If we are not pleased with what we see when we look at the level of services created at the community level, the next question must be why the reforms have not produced the level of community-based support that is needed. It would be tempting to simply blame any failures we find on inadequate funding following the child—though that may be the culprit in some states.

In Texas, shifting money out of facilities allowed us to increase the state’s per capita funding for youth on probation by more than 100%, but complex barriers remain. Creating community-based alternatives in cities like Houston or Dallas presents enough of a challenge; finding the treatment professionals and technical expertise to create similar programs in rural areas has proven far more difficult.

Additionally, in a state where counties still provide the bulk of funding and are entrenched in a political culture that prides itself on decentralized government, creating meaningful statewide performance standards for new programming is a constant battle—not to mention ensuring that our state agency has the resources, expertise, and data it needs to meaningfully evaluate the quality of the programming funded with state diversion dollars.
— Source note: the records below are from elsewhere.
(* ===== verification/TestsProc.v ===== *)
(** * usertests.c: the tests of processes and memory, and [main] *)

From S2P Require Import Prelude Fcntl Kernel Layout Printf Ulib User Programs TestsFs.

(** ** Pipes *)

(** [pipe(fds)] stores the two descriptors. *)
Definition pipe_fd (k : nat) (bytes : list Z) : Z := s32 (rd 4 bytes (4 * k)).

(** The child of pipe1: five writes of 1033 bytes that count on. *)
Fixpoint pipe1_writes (n : nat) (fd seq : Z) (buf : list Z) : prog :=
  match n with
  | O => quit
  | S n =>
      let buf := over (map u8 (seqZ seq 1033)) buf in
      check (SWrite fd (take 1033 buf)) (not_ 1033) "pipe1 oops 1" (pipe1_writes n fd (seq + 1033) buf)
  end.

(** [while((n = read(...)) > 0)]; [bad] is what the test does when a byte is wrong. *)
Fixpoint pipe1_reads (fl : nat) (fd seq total cc : Z) (buf : list Z) (bad k : list Z -> Z -> prog) : prog :=
  match fl with
  | O => OutOfFuel
  | S fl =>
      Sys (SRead fd cc) (fun n bytes =>
      let buf := got n bytes buf in
      if 0 <? n then
        if bool_decide (take (Z.to_nat n) buf = map u8 (seqZ seq n)) then
          pipe1_reads fl fd (seq + n) (total + n) (if bufsize <? cc * 2 then bufsize else cc * 2) buf bad k
        else bad buf total
      else k buf total)
  end.

Definition pipe1 (fl : nat) (buf : list Z) (k : list Z -> prog) : prog :=
  Sys SPipe (fun r fds =>
  if negb (r =? 0) then die "pipe() failed" else
  Sys SFork (fun pid _ =>
  if pid =? 0 then do_ (SClose (pipe_fd 0 fds)) (pipe1_writes 5 (pipe_fd 1 fds) 0 buf)
  else if 0 <? pid then
    do_ (SClose (pipe_fd 1 fds)) (
    pipe1_reads fl (pipe_fd 0 fds) 0 0 1 buf (fun buf _ => line "pipe1 oops 2" [] (k buf)) (fun buf total =>
    if negb (total =? 5 * 1033) then line "pipe1 oops 3 total %d" [AInt total] quit else
    do_ (SClose (pipe_fd 0 fds)) (
    do_ SWait (
    line "pipe1 ok" [] (k buf)))))
  else die "fork() failed")).

(** [pid = fork(); if(pid == 0) for(;;);] *)
Definition spinner (k : Z -> prog) : prog := Sys SFork (fun pid _ => if pid =? 0 then Forever else k pid).

Definition preempt (buf : list Z) (k : list Z -> prog) : prog :=
  print 1 "preempt: " [] (
  spinner (fun pid1 =>
  spinner (fun pid2 =>
  Sys SPipe (fun _ fds =>
  Sys SFork (fun pid3 _ =>
  if pid3 =? 0 then
    do_ (SClose (pipe_fd 0 fds)) (
    Sys (SWrite (pipe_fd 1 fds) (codes "x")) (fun r _ =>
    let rest := do_ (SClose (pipe_fd 1 fds)) Forever in
    if negb (r =? 1) then print 1 "preempt write error" [] rest else rest))
  else
    do_ (SClose (pipe_fd 1 fds)) (
    Sys (SRead (pipe_fd 0 fds) bufsize) (fun r bytes =>
    let buf := got r bytes buf in
    if negb (r =? 1) then print 1 "preempt read error" [] (k buf) else
    do_ (SClose (pipe_fd 0 fds)) (
    print 1 "kill... " [] (
    do_ (SKill pid1) (do_ (SKill pid2) (do_ (SKill pid3) (
    print 1 "wait... " [] (
    do_ SWait (do_ SWait (do_ SWait (
    line "preempt ok" [] (k buf))))))))))))))))).

Fixpoint exitwait_loop (n : nat) (ok bad : prog) : prog :=
  match n with
  | O => ok
  | S n =>
      Sys SFork (fun pid _ =>
      if pid <? 0 then line "fork failed" [] bad
      else if negb (pid =? 0) then
        Sys SWait (fun w _ => if negb (w =? pid) then line "wait wrong pid" [] bad else exitwait_loop n ok bad)
      else quit)
  end.

Definition exitwait (k : prog) : prog := exitwait_loop 100 (line "exitwait ok" [] k) k.

(** The fork test of forktest.c, with the formatting [printf]. *)
Fixpoint forktest_wait (n : nat) (k : prog) : prog :=
  match n with
  | O => k
  | S n => check SWait lt0 "wait stopped early" (forktest_wait n k)
  end.

Definition forktest_end (n : nat) (k : prog) : prog :=
  if Z.of_nat n =? 1000 then die "fork claimed to work 1000 times!" else
  forktest_wait n (
  check SWait (not_ (-1)) "wait got too many" (
  line "fork test OK" [] k)).

Fixpoint forktest_fork (todo n : nat) (k : prog) : prog :=
  match todo with
  | O => forktest_end n k
  | S todo => Sys SFork (fun pid _ =>
      if pid <? 0 then forktest_end n k else if pid =? 0 then quit else forktest_fork todo (S n) k)
  end.

Definition forktest (k : prog) : prog := line "fork test" [] (forktest_fork (Z.to_nat 1000) 0 k).

(** ** Memory *)

(** [while((m2 = malloc(10001)) != 0)]: the blocks are linked through their first word. *)
Fixpoint mem_fill (fl : nat) (m1 : Z) (k : Z -> prog) : prog :=
  match fl with
  | O => OutOfFuel
  | S fl => Ins (SMalloc 10001) (fun m2 => if m2 =? 0 then k m1 else Ins (SPoke 4 m2 m1) (fun _ => mem_fill fl m2 k))
  end.

Fixpoint mem_free (fl : nat) (m1 : Z) (k : prog) : prog :=
  if m1 =? 0 then k else
  match fl with
  | O => OutOfFuel
  | S fl => Ins (SPeek 4 m1) (fun m2 => Ins (SFree m1) (fun _ => mem_free fl m2 k))
  end.

Definition mem (fl : nat) (k : prog) : prog :=
  line "mem test" [] (
  Sys SGetpid (fun ppid _ =>
  Sys SFork (fun pid _ =>
  if pid =? 0 then
    mem_fill fl 0 (fun m1 =>
    mem_free fl m1 (
    Ins (SMalloc (1024 * 20)) (fun m1 =>
    if m1 =? 0 then line "couldn't allocate mem?!!" [] (do_ (SKill ppid) quit) else
    Ins (SFree m1) (fun _ =>
    line "mem ok" [] quit))))
  else do_ SWait k))).

(** [sbrk] gives a pointer: the answer as an unsigned number. *)
Definition sbrk (n : Z) (k : Z -> prog) : prog := Sys (SSbrk (s32 n)) (fun r _ => k (u32 r)).

Definition BIG : Z := 100 * 1024 * 1024.
Definition no_memory : Z := 0xffffffff.

(** One byte at a time: [for(i = 0; i < 5000; i++)]. *)
Fixpoint sbrk_bytes (n : nat) (i a : Z) (k : Z -> prog) : prog :=
  match n with
  | O => k a
  | S n => sbrk 1 (fun b =>
      if negb (b =? a) then line "sbrk test failed %d %x %x" [AInt i; AInt a; AInt b] quit else
      Ins (SPoke 1 b 1) (fun _ => sbrk_bytes n (i + 1) (b +u 1) k))
  end.

(** The addresses from KERNBASE up to KERNBASE+2000000, 50000 apart. *)
Fixpoint read_kernel (n : nat) (a : Z) (k : prog) : prog :=
  match n with
  | O => k
  | S n =>
      Sys SGetpid (fun ppid _ =>
      Sys SFork (fun pid _ =>
      if pid <? 0 then die "fork failed"
      else if pid =? 0 then
        Ins (SPeek 1 a) (fun x =>
        line "oops could read %x = %x" [AInt a; AInt (s8 x)] (do_ (SKill ppid) quit))
      else do_ SWait (read_kernel n (a + 50000) k)))
  end.

(** [for(;;) sleep(1000);] *)
Fixpoint sleep_on (fl : nat) : prog :=
  match fl with O => OutOfFuel | S fl => do_ (SSleep 1000) (sleep_on fl) end.

(** Ten children that take what memory there is; their pids. *)
Fixpoint eat_memory (fl n : nat) (fds : list Z) (pids : list Z) (k : list Z -> prog) : prog :=
  match n with
  | O => k pids
  | S n =>
      Sys SFork (fun pid _ =>
      if pid =? 0 then
        sbrk 0 (fun a => sbrk (BIG - a) (fun _ => do_ (SWrite (pipe_fd 1 fds) (codes "x")) (sleep_on fl)))
      else
        let next := eat_memory fl n fds (pids ++ [pid]) k in
        if negb (pid =? -1) then do_ (SRead (pipe_fd 0 fds) 1) next else next)
  end.

Fixpoint kill_pids (pids : list Z) (k : prog) : prog :=
  match pids with
  | [] => k
  | pid :: pids => if pid =? -1 then kill_pids pids k else do_ (SKill pid) (do_ SWait (kill_pids pids k))
  end.

(** [sbrk(-(sbrk(0) - oldbrk))] *)
Definition sbrk_back (oldbrk : Z) (k : Z -> prog) : prog := sbrk 0 (fun b => sbrk (- (b - oldbrk)) k).

(** The end of sbrktest. *)
Definition sbrk_exhaust (fl : nat) (oldbrk : Z) (k : prog) : prog :=
  Sys SPipe (fun r fds =>
  if negb (r =? 0) then die "pipe() failed" else
  eat_memory fl 10 fds [] (fun pids =>
  sbrk 4096 (fun c =>
  kill_pids pids (
  if c =? no_memory then die "failed sbrk leaked memory" else
  let ok := line "sbrk test OK" [] k in
  sbrk 0 (fun b => if oldbrk <? b then sbrk_back oldbrk (fun _ => ok) else ok))))).

(** Growing to [BIG], and the last page given back and taken again. *)
Definition sbrk_big (oldbrk : Z) (k : prog) : prog :=
  sbrk 0 (fun a =>
  sbrk (BIG - a) (fun p =>
  if negb (p =? a) then die "sbrk test failed to grow big address space; enough phys mem?" else
  let lastaddr := BIG - 1 in
  Ins (SPoke 1 lastaddr 99) (fun _ =>
  sbrk 0 (fun a =>
  sbrk (-4096) (fun c =>
  if c =? no_memory then die "sbrk could not deallocate" else
  sbrk 0 (fun c =>
  if negb (c =? a -u 4096) then
    line "sbrk deallocation produced wrong address, a %x c %x" [AInt a; AInt c] quit else
  sbrk 0 (fun a =>
  sbrk 4096 (fun c =>
  let failed := line "sbrk re-allocation failed, a %x c %x" [AInt a; AInt c] quit in
  if negb (c =? a) then failed else
  sbrk 0 (fun b =>
  if negb (b =? a +u 4096) then failed else
  Ins (SPeek 1 lastaddr) (fun x =>
  if s8 x =? 99 then die "sbrk de-allocation didn't really deallocate" else
  sbrk 0 (fun a =>
  sbrk_back oldbrk (fun c =>
  if negb (c =? a) then line "sbrk downsize failed, a %x c %x" [AInt a; AInt c] quit else k)))))))))))).

Definition sbrktest (fl : nat) (k : prog) : prog :=
  line "sbrk test" [] (
  sbrk 0 (fun oldbrk =>
  sbrk 0 (fun a =>
  sbrk_bytes (Z.to_nat 5000) 0 a (fun a =>
  Sys SFork (fun pid _ =>
  if pid <? 0 then die "sbrk test fork failed" else
  sbrk 1 (fun _ =>
  sbrk 1 (fun c =>
  if negb (c =? a +u 1) then die "sbrk test failed post-fork" else
  if pid =? 0 then quit else
  do_ SWait (
  sbrk_big oldbrk (
  read_kernel 40 KERNBASE (
  sbrk_exhaust fl oldbrk k)))))))))).

(** [for(p = 0; p <= (uint)hi; p += 4096)] *)
Fixpoint validate_loop (n : nat) (p : Z) (k : prog) : prog :=
  match n with
  | O => k
  | S n =>
      Sys SFork (fun pid _ =>
      if pid =? 0 then Ins (SSleepAt p) (fun _ => quit) else
      do_ (SSleep 0) (
      do_ (SSleep 0) (
      do_ (SKill pid) (
      do_ SWait (
      Ins (SLinkAt (codes "nosuchfile") p) (fun r =>
      if negb (r =? -1) then die "link should not succeed" else validate_loop n (p + 4096) k))))))
  end.

(** [hi / 4096] is 275. *)
Definition validatetest (k : prog) : prog :=
  line "validate test" [] (
  validate_loop (S (Z.to_nat (1100 * 1024 / 4096))) 0 (
  line "validate ok" [] k)).

(** [char uninit[10000]], which nothing writes. *)
Definition uninit : list Z := replicate (Z.to_nat 10000) 0.

Definition bsstest (k : prog) : prog :=
  line "bss test" [] (
  if forallb (fun c => c =? 0) uninit then line "bss test ok" [] k else die "bss test failed").

(** ** exec and ports *)

Definition echoargv : list (list Z) := [codes "echo"; codes "ALL"; codes "TESTS"; codes "PASSED"].

Definition exectest (k : prog) : prog :=
  line "exec test" [] (
  check (SExec (codes "echo") echoargv) lt0 "exec echo failed" k).

(** MAXARG - 1 words of 220 characters. *)
Definition bigargs : list (list Z) :=
  replicate (MAXARG - 1) (codes ("bigargs test: failed" +:+ nl) ++ replicate 199 32).

Definition bigargtest (k : prog) : prog :=
  do_ (SUnlink (codes "bigarg-ok")) (
  Sys SFork (fun pid _ =>
  if pid =? 0 then
    line "bigarg test" [] (
    do_ (SExec (codes "echo") bigargs) (
    line "bigarg test ok" [] (
    Sys (SOpen (codes "bigarg-ok") O_CREATE) (fun fd _ =>
    do_ (SClose fd) quit))))
  else if pid <? 0 then die "bigargtest: fork failed"
  else
    do_ SWait (
    open_or_die "bigarg-ok" 0 "bigarg test failed!" (fun fd =>
    do_ (SClose fd) (
    do_ (SUnlink (codes "bigarg-ok")) k))))).

Definition uio (k : prog) : prog :=
  line "uio test" [] (
  Sys SFork (fun pid _ =>
  if pid =? 0 then
    Ins (SOutb 0x70 0x09) (fun _ =>
    Ins (SInb 0x71) (fun _ =>
    die "uio: uio succeeded; test FAILED"))
  else if pid <? 0 then die "fork failed"
  else do_ SWait (
    line "uio test done" [] k))).

(** [read(fd, sbrk(0) - 1, -1)] *)
Definition argptest (k : prog) : prog :=
  Sys (SOpen (codes "init") O_RDONLY) (fun fd _ =>
  if fd <? 0 then print 2 ("open failed" +:+ nl) [] quit else
  sbrk 0 (fun b =>
  Ins (SReadAt fd (b -u 1) (-1)) (fun _ =>
  do_ (SClose fd) (
  line "arg test passed" [] k)))).

(** [rand], with [randstate]; no test calls it. *)
Definition rand (randstate : Z) : Z := u32 (u32 (randstate * 1664525) + 1013904223).

(** ** [main] *)

Definition usertests_main (fl : nat) (de : list Z) : prog :=
  line "usertests starting" [] (
  Sys (SOpen (codes "usertests.ran") 0) (fun fd _ =>
  if 0 <=? fd then die "already ran user tests -- rebuild fs.img" else
  Sys (SOpen (codes "usertests.ran") O_CREATE) (fun fd _ =>
  do_ (SClose fd) (
  argptest (createdelete (linkunlink (concreate fl de (fourfiles fl buf0 (fun buf => sharedfd fl (
  bigargtest (bigwrite buf (bigargtest (bsstest (sbrktest fl (validatetest (
  opentest (writetest buf (fun buf => writetest1 fl buf (fun buf => createtest (
  openiputtest (exitiputtest (iputtest (
  mem fl (pipe1 fl buf (fun buf => preempt buf (fun buf => exitwait (
  rmdot (fourteen (bigfile fl buf (fun buf => subdir buf (fun buf => linktest buf (fun buf =>
  unlinkread buf (fun buf => dirfile (iref (forktest (bigdir (uio (exectest quit)))))))))))))))))))))))))))))))))))))).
While we all understand that quality of implementation is critical to evidence-based programming, very little work has been done to examine the quality of the programs put into place in Texas since the 2007 reforms began.

This is not to say, by any stretch of the imagination, that Texas’ progress is not significant. It is, and it should be celebrated, along with the successes of the other states that have taken a similar path. But our work has just begun.

Deborah Fowler is deputy director of Texas Appleseed, a social justice organization. She assists in overseeing Appleseed’s legal and policy team, coordinating juvenile justice efforts, the school-to-prison pipeline, and other Texas Appleseed project areas. She is a nationally recognized expert in school discipline and juvenile justice issues and has authored three major reports on the school-to-prison pipeline in Texas. She also authored the first of its kind handbook for attorneys representing defendants with intellectual disabilities in the criminal justice system. She received the 2011 Excellence in Public Interest Award for her contributions to public interest law and the 2011 Ma’at Justice Award from the Women and the Law Section, State Bar of Texas.